After much anticipation, the Government of Ontario has released some guidance on the recent amendments to the Employment Standards Act, 2000 (“ESA”) that require certain employers to implement written disconnecting from work policies.
Employers that employ 25 or more employees on January 1, 2022 have until June 2, 2022 to have a written policy on disconnecting from work implemented. From 2023 onwards, employers that employ 25 or more employees on January 1 of any year must have a written policy on disconnecting from work in place before March 1 of that year.

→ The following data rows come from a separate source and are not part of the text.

(** * Autonomous coding agents: a shallow embedding

    The development follows the Python sources:
    - [intelligent_fallback_generator.py]: [HealthMetrics], [FailureDetector],
      [PerformanceMonitor], [SwitchingEngine], [ConfigManager] and the
      start of [IntelligentFallbackGenerator.__init__];
    - [utils/log_analyzer.py]: [LogAnalyzer];
    - [unified_autonomous_generator.py]: the task analyzer, the feature list
      builder and the simulation path of the two adapters.

    Conventions.
    - A Python [float] is a binary64 value: Rocq's primitive [float].
      A Python [int] is a [Z]; [a / b] on two ints is the correctly rounded
      quotient and raises [OverflowError] when it leaves the range of
      doubles ([Py.true_div]).
    - A Python [str] is the [string] of its UTF-8 bytes.
    - A [dict] keyed by strings is a [gmap string _]; a literal dict whose
      order of keys matters is a list of pairs.
    - A raised exception is a [Raise] in [result].
    - Console output is left out; a logging call is kept where the
      evaluation of its argument can raise. *)

From Stdlib Require Import ZArith List String Ascii Floats Lia DecimalString.
From stdpp Require Import gmap strings.
Import ListNotations.

Set Warnings "-register-all,-inexact-float".

(* ================================================================== *)
(** * Exceptions *)

Inductive exn :=
  | KeyError (key : string)
  | TypeError
  | ValueError
  | ZeroDivisionError
  | OverflowError
  | TimeoutExpired
  | OSError.

Inductive result (A : Type) :=
  | Ok (a : A)
  | Raise (e : exn).
Arguments Ok {A} a.
Arguments Raise {A} e.

#[export] Instance result_ret : MRet result := fun A a => Ok a.

#[export] Instance result_bind : MBind result := fun A B k r =>
  match r with
  | Ok a => k a
  | Raise e => Raise e
  end.

(* ================================================================== *)
(** * Python numbers *)

Module Py.

(** An int as an exact binary floating-point number [n * 2^0]. *)
Definition int_to_SF (n : Z) : spec_float :=
  match n with
  | Z0 => S754_zero false
  | Zpos p => S754_finite false p 0
  | Zneg p => S754_finite true p 0
  end.

(** The quotient of two ints rounded once, to nearest even, as binary64;
    an infinity when the rounded quotient leaves the range of doubles. *)
Definition quotient (a b : Z) : spec_float :=
  SFdiv prec emax (int_to_SF a) (int_to_SF b).

(** [a / b] on two ints: [ZeroDivisionError] for a zero divisor,
    [OverflowError] ("integer division result too large for a float") when
    the rounded quotient is not a finite double. *)
Definition true_div (a b : Z) : result float :=
  if (b =? 0)%Z then Raise ZeroDivisionError
  else
    match quotient a b with
    | S754_infinity _ => Raise OverflowError
    | q => Ok (SF2Prim q)
    end.

(** The quotient as a double, for the inputs on which [a / b] returns. *)
Definition ratio (a b : Z) : float := SF2Prim (quotient a b).

(** [a / b] returns: the divisor is not zero and the rounded quotient is a
    finite double. *)
Definition fits (a b : Z) : bool :=
  negb (b =? 0)%Z
  && match quotient a b with
     | S754_infinity _ => false
     | _ => true
     end.

(** [max(0, x)]: the first argument is kept unless [x > 0] holds, so a
    NaN or a negative zero gives [0]. *)
Definition max0 (x : float) : float :=
  if (0 <? x)%float then x else 0%float.

(** [str(n)] for an int. *)
Definition str (n : Z) : string := NilZero.string_of_int (Z.to_int n).

(** Rounding [num / den] to an integer, ties to even ([0 <= num], [0 < den]). *)
Definition round_half_even (num den : Z) : Z :=
  let q := (num / den)%Z in
  let r := (num mod den)%Z in
  match (2 * r ?= den)%Z with
  | Lt => q
  | Gt => (q + 1)%Z
  | Eq => if Z.even q then q else (q + 1)%Z
  end.

Definition sign_str (s : bool) : string := if s then "-" else "".

Definition two_digits (n : Z) : string :=
  if (n <? 10)%Z then "0" +:+ str n else str n.

(** [f"{x:.2f}"]: the exact value of the double rounded to two decimals,
    ties to even. *)
Definition format_2f (x : float) : string :=
  match Prim2SF x with
  | S754_nan => "nan"
  | S754_infinity s => sign_str s +:+ "inf"
  | S754_zero s => sign_str s +:+ "0.00"
  | S754_finite s m e =>
      let h := match e with
               | Zneg p => round_half_even (Zpos m * 100) (2 ^ Zpos p)
               | _ => (Zpos m * 100 * 2 ^ e)%Z
               end in
      sign_str s +:+ str (h / 100) +:+ "." +:+ two_digits (h mod 100)
  end.

(** The exact value of a finite double as a fraction [(numerator, denominator)]. *)
Definition exact (x : float) : option (Z * Z) :=
  match Prim2SF x with
  | S754_zero _ => Some (0, 1)%Z
  | S754_finite s m e =>
      let n := if s then Zneg m else Zpos m in
      Some (match e with
            | Zneg p => (n, 2 ^ Zpos p)
            | _ => (n * 2 ^ e, 1)
            end)%Z
  | _ => None
  end.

The guidance specifies that the requirement to have a policy in place does not mean there is a free-standing right for employees to disconnect from work or be free from the obligation to engage in work-related communications. In other words, these amendments to the ESA do not create a prohibition on communicating to employees. Rather, the requirement is to have a written policy in place with respect to disconnecting from work, which is defined to mean not engaging in work-related communications, including emails, telephone calls, video calls or sending or reviewing other messages, in order to be free from performing work. The employer determines the content of the policy itself and the ESA does not specify the information the employer must include in the policy, other than the requirement to include the date the policy was prepared and the date any changes were made to the policy.
Here are some examples of what a disconnecting from work policy may include:
- Encouragement that employees disconnect from work outside of their regular working hours.
- The employer’s expectations, if any, of employees to read or reply to work-related emails or answer work-related phone calls after their shift is over.
- The policy may set out employer expectations for different situations. For example, the policy may contain different expectations depending on:
- the time of day of the communication
- the subject matter of the communication
- who is contacting the employee (for example the client, supervisor, colleague)
- The employer’s requirements for employees turning on out-of-office notifications and/or changing their voicemail messages when they are not scheduled to work, to communicate that they will not be responding until the next scheduled work day.
The guidance notes that employee rights under the ESA to not perform work are established through other ESA rules, such as the rules related to hours of work and eating periods, vacation with pay and public holidays.
The Government highlighted the following procedural requirements that employers must consider when preparing their policy:
- The written policy on disconnecting from work must apply to all of the employer’s employees in Ontario who are subject to the ESA. This includes management, executives and shareholders if they are employees under the ESA.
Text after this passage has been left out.